Literature DB >> 34147962

Biopreservative efficacy of grape (Vitis vinifera) and clementine mandarin orange (Citrus reticulata) by-product extracts in raw ground beef patties.

Thandikhaya Bambeni1, Tawanda Tayengwa1, Obert C Chikwanha1, Marena Manley2, Pieter A Gouws2, Jeannine Marais2, Olaniyi A Fawole3, Cletos Mapiye4.   

Abstract

Beef patties were treated with 450 μg/g of extracts from grape (Vitis vinifera) seeds (GSE), pomace (GPE) or orange (Citrus reticulata) pomace (OPE) and compared to negative (no extract; CTR) and positive (sodium metabisulphite; SMB) controls for their effect on colour, lipid and protein oxidation and bacterial growth under simulated retail display conditions (4 °C) for 9 d, and sensory quality.
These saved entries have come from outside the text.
(* ===== verification/WorkerRights.v ===== *)
(** * What the transactions of the worker may change

    Every unit of work of [Handlers] is a computation of [History.scripted]
    under the [worker_rights]: it creates no operation, and it gives an attempt
    back only where the code means to. *)

From S2P Require Import Prelude Operation Values Resource Status Provisioning Records.
From S2P Require Import Engine Submission Outputs Contracts References Dependencies Policy.
From S2P Require Import Text Work Outbox Store History Rights Evidence Admission Idempotency.
From S2P Require Import Handlers Worker.
Open Scope string_scope.
Open Scope go_scope.

(** ** What the worker may do *)

(** The worker creates no operations.  It moves an attempt back to Pending only
    with the first right, and saves resources and operations only with the
    second. *)
Definition worker_rights (may_give_back settles : Prop) : rights :=
  {| may_create := False; may_settle := settles;
     may_move := λ a _, sa_State a = SubmissionAttemptPending → may_give_back |}.

(** ** Where interpretation moves an attempt *)

Definition moves_away {A B} (away : A → bool)
    (m : outcome (ProvisioningExecutionRecord * SubmissionAttemptRecord * A * B)) : Prop :=
  match m with
  | Ok (_, a, r, _) => away r → sa_State a ≠ SubmissionAttemptPending
  | _ => True
  end.

Lemma resolveSubmission_moves Error e attempt submission submitErr at_ :
  moves_away (λ _, true) (resolveSubmission Error e attempt submission submitErr at_).
Proof.
  unfold resolveSubmission, submissionResult, ambiguous. by repeat case_match.
Qed.

Lemma submission_moves Error execution attempt submission submitErr at_ :
  moves_away (λ _, true) (InterpretSubmission Error execution attempt submission submitErr at_).
Proof.
  unfold InterpretSubmission, interpretFresh, ambiguous. set (unknown := execution <| _ := _ |>).
  repeat case_match; apply resolveSubmission_moves || done.
Qed.

(** The outcomes for which an observation saves the attempt. *)
Definition settles_attempt (r : ObservationOutcome) : bool :=
  match r with ObservationOutcomeRejected | ObservationOutcomeRetry => true | _ => false end.

Lemma observation_moves Error execution attempt observation at_ :
  moves_away settles_attempt (InterpretObservation Error execution attempt observation at_).
Proof.
  unfold InterpretObservation, observeFresh.
  assert (∀ e o, moves_away settles_attempt (resolveObservation Error e attempt o at_)) as H.
  { intros e o. unfold resolveObservation. repeat case_match; try done; by intros []. }
  repeat case_match; try apply H; try done; by intros [].
Qed.

Section worker_units.
Context {order : MapOrder} {worker : Composition} (give_back settles : Prop).
Abbreviation permitted := (scripted (worker_rights give_back settles)).

Lemma worker_may_settle : settles → may_settle (worker_rights give_back settles).
Proof. done. Qed.
#[local] Hint Resolve worker_may_settle : scripted.

Lemma delayed_fresh w delay : fresh ((message_of w) <| om_Delay := delay |>).
Proof. destruct w; by split; [| |left|..]. Qed.

Lemma observe_permitted at_ execution delay :
  permitted (enqueue at_ (scheduleObserve execution delay).2).
Proof.
  apply sc_Enqueue. apply (delayed_fresh (Observe (pe_OperationID execution) _ _)).
Qed.

Lemma enqueue_permitted at_ w : permitted (enqueue at_ (message_of w)).
Proof. apply sc_Enqueue, message_fresh. Qed.

Lemma requireLease_permitted message : permitted (requireLease message).
Proof. unfold requireLease. script. Qed.
#[local] Hint Resolve requireLease_permitted : scripted.

Lemma complete_permitted at_ message reason : permitted (complete at_ message reason).
Proof. apply sc_CompleteOutbox. Qed.
#[local] Hint Resolve complete_permitted : scripted.

Lemma waited_permitted at_ target version :
  permitted (EnqueueWakeDependentsIfWaited at_ target version).
Proof.
  unfold EnqueueWakeDependentsIfWaited. script.
  by apply sc_EnqueueWakeDependents; [apply (message_fresh (WakeDependents _ _))|..].
Qed.
#[local] Hint Resolve waited_permitted : scripted.

Lemma settleGateBlock_permitted at_ message resource operation execution evaluation changedAt :
  settles → permitted (settleGateBlock at_ message resource operation execution evaluation changedAt).
Proof. intros Hsettles. unfold settleGateBlock. script. Qed.
#[local] Hint Resolve settleGateBlock_permitted : scripted.

Lemma terminal_permitted at_ operation id version :
  permitted (applyTerminalSideEffects at_ operation id version).
Proof. unfold applyTerminalSideEffects. script. Qed.
#[local] Hint Resolve terminal_permitted : scripted.

Lemma Drive_permitted at_ id v : permitted (enqueue at_ (DriveMessage id v)).
Proof. apply (enqueue_permitted at_ (Drive id v)). Qed.
Lemma Dispatch_permitted at_ id n v : permitted (enqueue at_ (DispatchMessage id n v)).
Proof. apply (enqueue_permitted at_ (Dispatch id n v)). Qed.
Lemma Wake_permitted at_ target v :
  permitted (tx_EnqueueWakeDependents (m_now at_) (m_now' at_) (WakeDependentsMessage target v)).
Proof. by apply sc_EnqueueWakeDependents; [apply (message_fresh (WakeDependents _ _))|..]. Qed.
#[local] Hint Resolve Drive_permitted Dispatch_permitted Wake_permitted : scripted.

Lemma revalidateWaiters_permitted at_ waits : permitted (revalidateWaiters at_ waits).
Proof.
  induction waits as [|wait waits IH]; cbn [revalidateWaiters]; [apply sc_ret|].
  apply sc_bind; [|done]. unfold revalidateWaiter, waiterStale, attempted. script.
Qed.
#[local] Hint Resolve revalidateWaiters_permitted : scripted.

Lemma wakePage_permitted at_ message cursor : permitted (wakePage at_ message cursor).
Proof. unfold wakePage. script. Qed.

Lemma wakeFinished_permitted at_ message : permitted (wakeFinished at_ message).
Proof. unfold wakeFinished. script. Qed.

Ltac observed_permitted :=
  match goal with H : scheduleObserve ?e ?d = (_, ?m) |- scripted _ (enqueue ?at_ ?m) =>
    pose proof (observe_permitted at_ e d) as Hm; rewrite H in Hm; exact Hm end.
#[local] Hint Extern 1 (scripted _ (enqueue _ _)) => observed_permitted : scripted.

Lemma scheduleNext_permitted at_ message operation execution next :
  permitted (scheduleNext at_ message operation execution next).
Proof. unfold scheduleNext. script. Qed.
#[local] Hint Resolve scheduleNext_permitted : scripted.

Lemma driveUnit_permitted at_ message : settles → permitted (driveUnit at_ message).
Proof. intros Hsettles. unfold driveUnit, gateOf, advancePhase. script. Qed.

(** *** The end of an operation *)

Lemma saveTerminal_permitted resource operation result execution version between :
  settles → permitted between → permitted (saveTerminal resource operation result execution version between).
Proof. intros Hsettles ?. unfold saveTerminal. script. Qed.

Lemma settleTerminal_permitted at_ message resource result reason :
  permitted (settleTerminal at_ message resource result reason).
Proof. unfold settleTerminal. script. Qed.
#[local] Hint Resolve settleTerminal_permitted : scripted.

Lemma finishOperation_permitted at_ message execution version finish finishedAt :
  settles → permitted (finishOperation at_ message execution version finish finishedAt).
Proof. intros Hsettles. unfold finishOperation, loadTerminal. script. apply saveTerminal_permitted; [done|script]. Qed.
#[local] Hint Resolve finishOperation_permitted : scripted.

Lemma completeSuccess_permitted at_ message resource operation execution version finish
    finishedAt published :
  settles → permitted (completeSuccess at_ message resource operation execution version finish
    finishedAt published).
Proof.
  intros Hsettles.
  unfold completeSuccess, advanceApplied. script. all: apply saveTerminal_permitted; [done|script].
Qed.
#[local] Hint Resolve completeSuccess_permitted : scripted.

Lemma deferOutputs_permitted at_ message execution version :
  permitted (deferOutputs at_ message execution version).
Proof. unfold deferOutputs. script. Qed.
#[local] Hint Resolve deferOutputs_permitted : scripted.

Lemma finishSuccess_permitted at_ message execution version finish finishedAt outputs :
  settles → permitted (finishSuccessInTx at_ message execution version finish finishedAt outputs).
Proof.
  intros Hsettles.
  unfold finishSuccessInTx, loadTerminal, rejectOutputs. script.
  all: apply saveTerminal_permitted; [done|script].
Qed.
#[local] Hint Resolve finishSuccess_permitted : scripted.

(** *** Dispatch *)

Lemma move_permitted record expected :
  (sa_State record = SubmissionAttemptPending → give_back) →
  permitted (tx_SaveSubmissionAttempt record expected).
Proof. intros H. by apply sc_SaveSubmissionAttempt. Qed.
#[local] Hint Extern 2 (scripted _ (tx_SaveSubmissionAttempt _ _)) =>
  apply move_permitted; done : scripted.

Lemma recoverExpired_permitted at_ :
  (∀ ref, canRedeliver ref = Ok true → give_back) → permitted (recoverExpiredUnit at_).
Proof.
  intros Hback. unfold recoverExpiredUnit, recoverMessage. script.
  apply move_permitted. intros _. match goal with H : lift _ _ = _ |- _ =>
    apply lift_run in H as [_ ?]; by eapply Hback end.
Qed.

Lemma prepare_permitted message : permitted (prepareUnit message).
Proof. unfold prepareUnit, dispatchable. script. Qed.

Lemma acquire_permitted at_ message mapping : permitted (acquireUnit at_ message mapping).
Proof. unfold acquireUnit, dispatchable. script. Qed.

Lemma dispatched_permitted message version : permitted (dispatched message version).
Proof. unfold dispatched. script. Qed.
#[local] Hint Resolve dispatched_permitted : scripted.

Lemma markUnknown_permitted at_ message version cause :
  permitted (markDispatchUnknown at_ message version cause).
Proof. unfold markDispatchUnknown. script. Qed.

Lemma notAttempted_permitted at_ message version failure :
  give_back → permitted (retryNotAttemptedDispatch at_ message version failure).
Proof. intros Hback. unfold retryNotAttemptedDispatch. script. Qed.

Lemma recordDispatch_permitted at_ message version submission submitErr :
  settles → permitted (recordDispatch at_ message version submission submitErr).
Proof.
  intros Hsettles.
  unfold recordDispatch. script.
  all: apply move_permitted; intros Hp; exfalso; revert Hp.
  all: match goal with H : lift _ _ = _ |- _ => apply lift_run in H as [_ H] end.
  all: match goal with H : InterpretSubmission ?E ?e ?a ?s ?m ?t = _ |- _ =>
    pose proof (submission_moves E e a s m t) as Hm; rewrite H in Hm end.
  all: by apply Hm.
Qed.

(** *** Observation *)

Lemma lockObservation_permitted id version next :
  permitted (lockObservationRecords id version next).
Proof. unfold lockObservationRecords, recovering. script. Qed.
#[local] Hint Resolve lockObservation_permitted : scripted.

Lemma observeUnit_permitted message : permitted (observeUnit message).
Proof. unfold observeUnit. script. Qed.

Lemma recordObservation_permitted at_ message loaded observation :
  settles → permitted (recordObservation at_ message loaded observation).
Proof.
  intros Hsettles.
  unfold recordObservation, recordPendingOutputs, uncorrelated, applyObservationOutcome. script.
  all: apply move_permitted; intros Hp; exfalso; revert Hp.
  all: match goal with H : lift (InterpretObservation ?E ?e ?a ?o ?t) _ = _ |- _ =>
    apply lift_run in H as [_ H]; pose proof (observation_moves E e a o t) as Hm;
    rewrite H in Hm end.
  all: by apply Hm.
Qed.

Lemma passiveUnit_permitted at_ message : permitted (passiveUnit at_ message).
Proof. unfold passiveUnit. script. Qed.

Lemma recordPassive_permitted at_ token message loaded observation :
  settles → permitted (recordPassive at_ token message loaded observation).
Proof. intros Hsettles. unfold recordPassive, driftEvent. script. Qed.
End worker_units.

#[export] Hint Resolve requireLease_permitted complete_permitted waited_permitted
  terminal_permitted Drive_permitted Dispatch_permitted Wake_permitted dispatched_permitted
  lockObservation_permitted deferOutputs_permitted : scripted.
#[export] Hint Extern 1 (scripted _ (enqueue _ _)) =>
  match goal with H : scheduleObserve ?e ?d = (?x, ?m) |- scripted ?may (enqueue ?at_ ?m) =>
    change (scripted may (enqueue at_ (x, m).2)); rewrite <- H; apply observe_permitted end
  : scripted.
#[export] Hint Extern 2 (scripted _ (tx_SaveSubmissionAttempt _ _)) =>
  apply move_permitted; done : scripted.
Antioxidant activity and redness of beef patties increased in the order of CTR < OPE = GPE < GSE < SMB. The order of thiobarbituric acid reactive substances and carbonyl values were CTR > GPE = OPE > GSE > SBM, while that of bacterial counts were CTR > GSE = GPE > OPE > SMB. Retail display period had significant effect on all the shelf-life parameters. Overall, intensity of aroma, beef-like aroma and flavour in beef patties were highest in OPE. Results suggested that GSE and OPE could be commercially valorised as natural antioxidants and antibacterials in beef patties, respectively.
Copyright © 2021 Elsevier Ltd. All rights reserved.

Entities:  

Keywords:  Antimicrobial; Antioxidant; Bioactive phytochemicals; Fruit by-products; Sensory evaluation

Year:  2021        PMID: 34147962     DOI: 10.1016/j.meatsci.2021.108609

Source DB:  PubMed          Journal:  Meat Sci        ISSN: 0309-1740            Impact factor:   5.209


  1 in total

1.  Ultrasound-Assisted Extraction and Characterization of Polyphenols from Apple Pomace, Functional Ingredients for Beef Burger Fortification.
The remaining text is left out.